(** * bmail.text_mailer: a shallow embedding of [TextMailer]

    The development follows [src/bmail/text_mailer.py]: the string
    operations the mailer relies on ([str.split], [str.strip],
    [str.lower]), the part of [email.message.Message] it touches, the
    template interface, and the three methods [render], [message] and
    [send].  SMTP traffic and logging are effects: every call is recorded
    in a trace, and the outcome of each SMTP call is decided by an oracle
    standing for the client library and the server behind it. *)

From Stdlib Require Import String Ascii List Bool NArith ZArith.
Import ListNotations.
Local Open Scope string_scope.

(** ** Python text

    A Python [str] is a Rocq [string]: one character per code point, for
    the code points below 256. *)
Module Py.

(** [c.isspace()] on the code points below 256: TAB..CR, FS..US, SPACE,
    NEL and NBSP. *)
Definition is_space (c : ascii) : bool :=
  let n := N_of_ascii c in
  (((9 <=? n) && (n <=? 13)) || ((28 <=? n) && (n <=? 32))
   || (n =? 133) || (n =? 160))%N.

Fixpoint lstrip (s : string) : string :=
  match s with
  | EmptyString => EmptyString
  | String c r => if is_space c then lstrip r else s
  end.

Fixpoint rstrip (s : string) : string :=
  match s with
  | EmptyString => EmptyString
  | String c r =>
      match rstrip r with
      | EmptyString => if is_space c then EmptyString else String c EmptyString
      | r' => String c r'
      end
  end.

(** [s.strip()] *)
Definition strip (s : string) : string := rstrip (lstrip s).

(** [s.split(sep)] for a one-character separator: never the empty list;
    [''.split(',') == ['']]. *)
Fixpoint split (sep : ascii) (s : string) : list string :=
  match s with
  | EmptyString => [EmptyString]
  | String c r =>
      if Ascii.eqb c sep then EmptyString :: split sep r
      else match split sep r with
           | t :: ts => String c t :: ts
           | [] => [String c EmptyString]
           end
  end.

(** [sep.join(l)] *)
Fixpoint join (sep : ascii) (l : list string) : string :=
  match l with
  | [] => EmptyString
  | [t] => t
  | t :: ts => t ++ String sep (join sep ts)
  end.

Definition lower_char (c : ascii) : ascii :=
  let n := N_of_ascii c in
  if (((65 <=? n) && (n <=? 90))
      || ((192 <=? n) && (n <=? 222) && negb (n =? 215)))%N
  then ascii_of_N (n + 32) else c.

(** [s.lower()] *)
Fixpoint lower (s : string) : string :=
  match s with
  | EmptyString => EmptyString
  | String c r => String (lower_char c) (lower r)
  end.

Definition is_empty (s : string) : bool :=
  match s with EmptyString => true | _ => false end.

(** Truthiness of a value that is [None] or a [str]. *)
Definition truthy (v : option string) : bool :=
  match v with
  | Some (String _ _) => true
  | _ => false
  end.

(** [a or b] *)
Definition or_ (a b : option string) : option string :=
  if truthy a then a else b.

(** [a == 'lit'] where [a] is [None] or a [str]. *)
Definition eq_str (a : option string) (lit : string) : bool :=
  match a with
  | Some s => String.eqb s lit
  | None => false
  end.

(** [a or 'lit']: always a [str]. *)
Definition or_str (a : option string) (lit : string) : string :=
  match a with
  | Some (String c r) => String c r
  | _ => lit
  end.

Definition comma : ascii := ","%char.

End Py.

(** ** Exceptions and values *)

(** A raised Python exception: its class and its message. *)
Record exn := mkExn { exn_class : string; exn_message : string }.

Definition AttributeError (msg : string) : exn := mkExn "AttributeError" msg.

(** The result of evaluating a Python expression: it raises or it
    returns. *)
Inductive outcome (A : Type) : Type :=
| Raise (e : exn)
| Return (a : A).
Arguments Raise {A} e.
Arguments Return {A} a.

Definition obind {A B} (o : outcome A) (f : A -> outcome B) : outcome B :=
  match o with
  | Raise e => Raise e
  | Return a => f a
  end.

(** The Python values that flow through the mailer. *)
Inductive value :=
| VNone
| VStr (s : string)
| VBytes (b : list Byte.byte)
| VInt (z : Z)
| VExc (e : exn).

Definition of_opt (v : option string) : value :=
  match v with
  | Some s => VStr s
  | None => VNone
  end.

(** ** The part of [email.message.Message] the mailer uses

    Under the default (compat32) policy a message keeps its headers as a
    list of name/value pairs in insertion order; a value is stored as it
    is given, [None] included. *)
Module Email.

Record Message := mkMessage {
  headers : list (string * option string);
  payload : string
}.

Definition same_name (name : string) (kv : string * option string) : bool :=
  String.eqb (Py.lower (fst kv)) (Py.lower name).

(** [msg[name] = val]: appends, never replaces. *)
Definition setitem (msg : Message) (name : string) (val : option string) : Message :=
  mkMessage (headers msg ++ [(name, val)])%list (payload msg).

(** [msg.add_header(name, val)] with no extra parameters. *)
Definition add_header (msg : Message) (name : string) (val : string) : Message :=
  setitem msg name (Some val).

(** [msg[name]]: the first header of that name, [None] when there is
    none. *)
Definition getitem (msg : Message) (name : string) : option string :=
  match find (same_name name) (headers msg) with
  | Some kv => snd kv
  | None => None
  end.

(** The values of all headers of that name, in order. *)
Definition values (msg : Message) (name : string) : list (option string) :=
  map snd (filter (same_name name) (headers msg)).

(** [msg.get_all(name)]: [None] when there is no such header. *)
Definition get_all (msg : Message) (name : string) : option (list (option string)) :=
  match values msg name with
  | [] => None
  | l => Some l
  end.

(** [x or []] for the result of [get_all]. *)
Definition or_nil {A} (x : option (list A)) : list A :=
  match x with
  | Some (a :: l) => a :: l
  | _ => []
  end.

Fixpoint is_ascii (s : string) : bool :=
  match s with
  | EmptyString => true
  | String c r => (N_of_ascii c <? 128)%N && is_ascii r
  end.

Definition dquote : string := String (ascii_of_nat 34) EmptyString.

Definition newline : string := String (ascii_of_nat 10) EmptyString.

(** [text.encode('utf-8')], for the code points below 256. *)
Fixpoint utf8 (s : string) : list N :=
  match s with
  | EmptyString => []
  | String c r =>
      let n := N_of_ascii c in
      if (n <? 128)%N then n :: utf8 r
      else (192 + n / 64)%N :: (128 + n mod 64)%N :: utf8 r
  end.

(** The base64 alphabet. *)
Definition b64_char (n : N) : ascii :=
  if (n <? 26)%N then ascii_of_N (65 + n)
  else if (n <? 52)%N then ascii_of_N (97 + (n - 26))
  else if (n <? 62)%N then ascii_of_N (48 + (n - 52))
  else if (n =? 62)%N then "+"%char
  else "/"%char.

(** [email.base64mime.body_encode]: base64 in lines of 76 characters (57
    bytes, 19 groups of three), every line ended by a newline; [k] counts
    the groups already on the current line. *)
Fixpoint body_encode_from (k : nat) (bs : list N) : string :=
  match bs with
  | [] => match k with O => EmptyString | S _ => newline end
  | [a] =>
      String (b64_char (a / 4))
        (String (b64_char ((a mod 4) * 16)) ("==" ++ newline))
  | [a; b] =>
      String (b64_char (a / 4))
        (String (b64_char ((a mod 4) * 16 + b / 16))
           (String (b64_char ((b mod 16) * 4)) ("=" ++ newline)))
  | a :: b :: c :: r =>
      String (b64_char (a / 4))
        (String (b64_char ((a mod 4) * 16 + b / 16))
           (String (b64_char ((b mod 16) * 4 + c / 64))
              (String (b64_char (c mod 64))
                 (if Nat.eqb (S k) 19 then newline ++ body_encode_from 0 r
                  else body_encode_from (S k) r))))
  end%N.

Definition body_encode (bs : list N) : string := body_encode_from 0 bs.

_____

Assignment:
Filter this listing and copy only the lines holding the word "mkExn".

Your response:
Record exn := mkExn { exn_class : string; exn_message : string }.
Definition AttributeError (msg : string) : exn := mkExn "AttributeError" msg.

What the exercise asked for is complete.